Pricing (annual billing)
| Plan | Price | Wishlist actions | Back-in-stock notifications | Preorders |
|---|---|---|---|---|
| Lite | Free | 50 lifetime | 100 lifetime | 5 lifetime |
| Starter | $15.92/mo | 24,000/yr | 6,000/yr | 6,000/yr |
| Standard | $31.92/mo | 120,000/yr | 18,000/yr | 18,000/yr |
| Rocket | $55.92/mo | 300,000/yr | 60,000/yr | 120,000/yr |
| Plus | $399.92/mo | Unlimited | Unlimited | Unlimited |
Full plan details on the pricing page. The free Lite plan exists so you can actually test it on your store before paying anything. Most stores stay on Starter long-term — $15.92/mo replaces three apps you’d otherwise install separately.
Features the DIY versions above can’t match:
- Guest mode (no forced login) — wishlist auto-links to the account on first login
- Multiple named lists per customer
- Wishlist widgets on home, collection, and product pages
- Automatic email and SMS triggers on price drop, low stock, and restock
- Built-in preorder buttons and partial payments
- Full Liquid customization to match your theme
- B2B and DTC support out of the box
Start free on the Shopify App Store →
FAQ
Can you add a wishlist to Shopify without coding?
Not without an app. Every no-code method requires either installing a wishlist app or pasting code into your theme. There’s no native toggle.
Is there a free Shopify wishlist?
Yes, a few. The localStorage method above is free if you build it yourself. App-wise, Notify Me’s Lite plan is free up to 50 wishlist actions lifetime, which is enough to validate that customers actually use the feature on your store before you pay for a higher plan.
Does Shopify 2.0 have wishlist?
No. Shopify 2.0 is the theme architecture (sections, blocks, app blocks) — it doesn’t add a wishlist feature. It does make installing a wishlist app cleaner via app blocks, which is why most modern wishlist apps embed into 2.0 themes in seconds.
Can I add a wishlist with just Liquid?
Partially. Liquid can display a wishlist if the data is in a customer metafield, but Liquid can’t write to metafields from the storefront. You’ll need JavaScript and either the Storefront API or an App Proxy to save items.
How do I add a wishlist to a Shopify product page without an app?
Use Method 1 above: paste the wishlist button snippet into your product template, add wishlist.js to your theme assets, and create a wishlist page from templates/page.wishlist.liquid. Full code in this guide.
Does a wishlist actually increase conversions?
Yes — saving signals real purchase intent, and wishlist-using shoppers typically convert at meaningfully higher rates than browse-only ones. The bigger lift comes from emailing wishlist holders when an item goes on sale or comes back in stock — that’s where DIY methods fall short.
What happens to a localStorage wishlist when the customer clears cookies?
It’s deleted permanently. No backup, no recovery. This is the single biggest reason stores outgrow the DIY approach.
Can a wishlist trigger back-in-stock emails?
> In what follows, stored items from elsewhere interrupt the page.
(** X5. For an update that carries minimum and maximum as JSON
    numbers, the controller checks each of the two against 0 and never
    one against the other: a minimum that is NaN or below 0 is answered
    INVALID_MINIMUM, else a maximum that is NaN or below 0 is answered
    INVALID_MAXIMUM, and every pair of numbers that are both at least 0
    is handed to the service, whatever their order. *)
Theorem updateKarat_bounds_checked_one_by_one :
  forall svc c id adminId lo hi,
    id <> "" ->
    let answer := updateKarat svc c (Some id) (rangeUpdate (Num lo) (Num hi)) adminId in
    (SFleb posZero lo = false -> answer = (Next invalidMinimumError, c))
    /\ (SFleb posZero lo = true -> SFleb posZero hi = false ->
        answer = (Next invalidMaximumError, c))
    /\ (SFleb posZero lo = true -> SFleb posZero hi = true ->
        answer = callsUpdate svc c id adminId
                             (rangeUpdate (Num (parseFloat (Num lo)))
                                          (Num (parseFloat (Num hi))))).
Proof.
  intros svc c id adminId lo hi Hid answer. subst answer.
  unfold updateKarat, callsUpdate. rewrite (requireId_some id Hid).
  split; [|split].
  - intros Hlo. apply not_leb_zero_refused in Hlo.
    unfold normalizeUpdate, rangeUpdate. update_step. rewrite Hlo. reflexivity.
  - intros Hlo Hhi. apply leb_zero_accepted in Hlo. apply not_leb_zero_refused in Hhi.
    destruct Hlo as [Hlo | [Hn Hl]]; [discriminate Hlo|].
    unfold normalizeUpdate, rangeUpdate. update_step. rewrite Hn, Hl.
    update_step. rewrite Hhi. reflexivity.
  - intros Hlo Hhi.
    rewrite (normalizeUpdate_range (Num lo) (Num hi)
               (leb_zero_accepted lo Hlo) (leb_zero_accepted hi Hhi)).
    reflexivity.
Qed.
Only if you tie the wishlist to a customer email. localStorage can’t. Customer metafields can, but you still need a backend to detect inventory changes and send the email. An app that does both — like Notify Me! — skips that work entirely.
What’s the difference between a wishlist and a waitlist?
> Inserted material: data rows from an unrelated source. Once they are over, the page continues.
(** * bugtracker: the data-access layer and its middleware

    A shallow embedding of [database.js] (user operations, pagination,
    [getSortOptions], [newId]) and of the [validId] / [validBody] middleware,
    with the properties the specification states about them.

    Conventions of the embedding.
    - JavaScript values are the inductive [value]; documents (plain objects
      with string keys) are finite maps [gmap string value]; an object whose
      key order is observable (the sort specification) is an association
      list in insertion order.
    - [number] holds NaN, the two infinities and the finite values, exactly;
      arithmetic and [parseInt] round to the nearest double.  Strings are
      held in UTF-8.
    - [async] functions are run to completion one after the other: a
      computation is a function from the state of the process ([World]) to a
      result (a value or a thrown error) and the next state.
    - The MongoDB driver, the server's query evaluation and Joi are the
      environment.  What the code calls is gathered in the classes [Driver]
      and [Joi.Schema]; what a property assumes of them is a hypothesis of
      its statement, and a small concrete instance of each class is given to
      evaluate the definitions on examples. *)

From Stdlib Require Import ZArith Lia Ascii String.
From stdpp Require Import gmap strings list fin_maps pretty.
A wishlist is a curated list of products a shopper wants to remember; a waitlist is a queue for a product that’s temporarily out of stock or pre-launch. Wishlists are open-ended; waitlists are time-bounded by inventory or release date. Most stores eventually want both.
Is it better to use Continue Selling When Out of Stock or a wishlist?
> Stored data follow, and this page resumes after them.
(** Every path of the normalisation: the file store is untouched, the
    events added are imaging calls that are neither a decode nor a save,
    no paste goes without a mask, and a result is RGB of the same
    size. *)
Lemma normalize_shape img w :
  ∃ r evs, normalize img w = (r, World (fs w) (trace w ++ evs))
    ∧ (∀ img', r = Ret img' → mode img' = "RGB" ∧ size img' = size img)
    ∧ (∀ e, e ∈ evs → is_imaging e = true ∧ is_save e = false
                       ∧ is_request e = false ∧ is_progress e = false)
    ∧ (∀ m b, ImagePaste m b ∈ evs → b = true ∧ (m = "RGBA" ∨ m = "LA"))
    ∧ (mode img ∈ ["RGBA"; "LA"; "P"] → well_formed img →
         ∃ m, ImagePaste m true ∈ evs).
Proof.
  destruct (decide (mode img ∈ ["RGBA"; "LA"; "P"])) as [Hin | Hout].
  - destruct (decide (well_formed img)) as [Hwf | Hwf].
    + assert ((mode img = "RGBA" ∨ mode img = "LA") ∨ mode img = "P")
        as [Hm | Hm] by (set_unfold; naive_solver).
      * rewrite normalize_alpha by done. eexists _, _. split; [done |].
        split; [by intros ? [= <-] |].
        split; [intros e; set_unfold; naive_solver |].
        split; [| intros _ _; exists (mode img); set_solver].
        intros m b. set_unfold. naive_solver.
      * rewrite normalize_palette by done. eexists _, _. split; [done |].
        split; [by intros ? [= <-] |].
        split; [intros e; set_unfold; naive_solver |].
        split; [| intros _ _; exists "RGBA"; set_solver].
        intros m b. set_unfold. naive_solver.
    + rewrite normalize_unloadable by done. eexists _, _. split; [done |].
      split; [by intros ? [=] |].
      split; [intros e; case_decide; set_unfold; naive_solver |].
      split; [| by intros _ ?].
      intros m b. case_decide; set_unfold; naive_solver.
  - rewrite normalize_other by done. case_decide as Hrgb.
    + exists (Ret img), []. rewrite app_nil_r. destruct w. simpl.
      split; [done |]. split; [by intros ? [= <-] |].
      split; [intros e; set_solver |]. split; [set_solver | done].
    + eexists _, _. split; [done |].
      split; [apply convert_mode |].
      split; [intros e; set_unfold; naive_solver |].
      split; [set_solver | done].
Qed.
End Normalize.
Different problem. Continue selling when out of stock lets you accept orders for unavailable inventory (essentially a preorder). A wishlist lets shoppers save items without committing. If you’re trying to capture demand on an unavailable product, you usually want both — a wishlist to gather intent and a preorder option for the shoppers ready to buy now.
Last updated: June 2026. Written for Shopify themes on Online Store 2.0. If your theme is older (vintage), the Liquid paths differ slightly — the JavaScript is identical.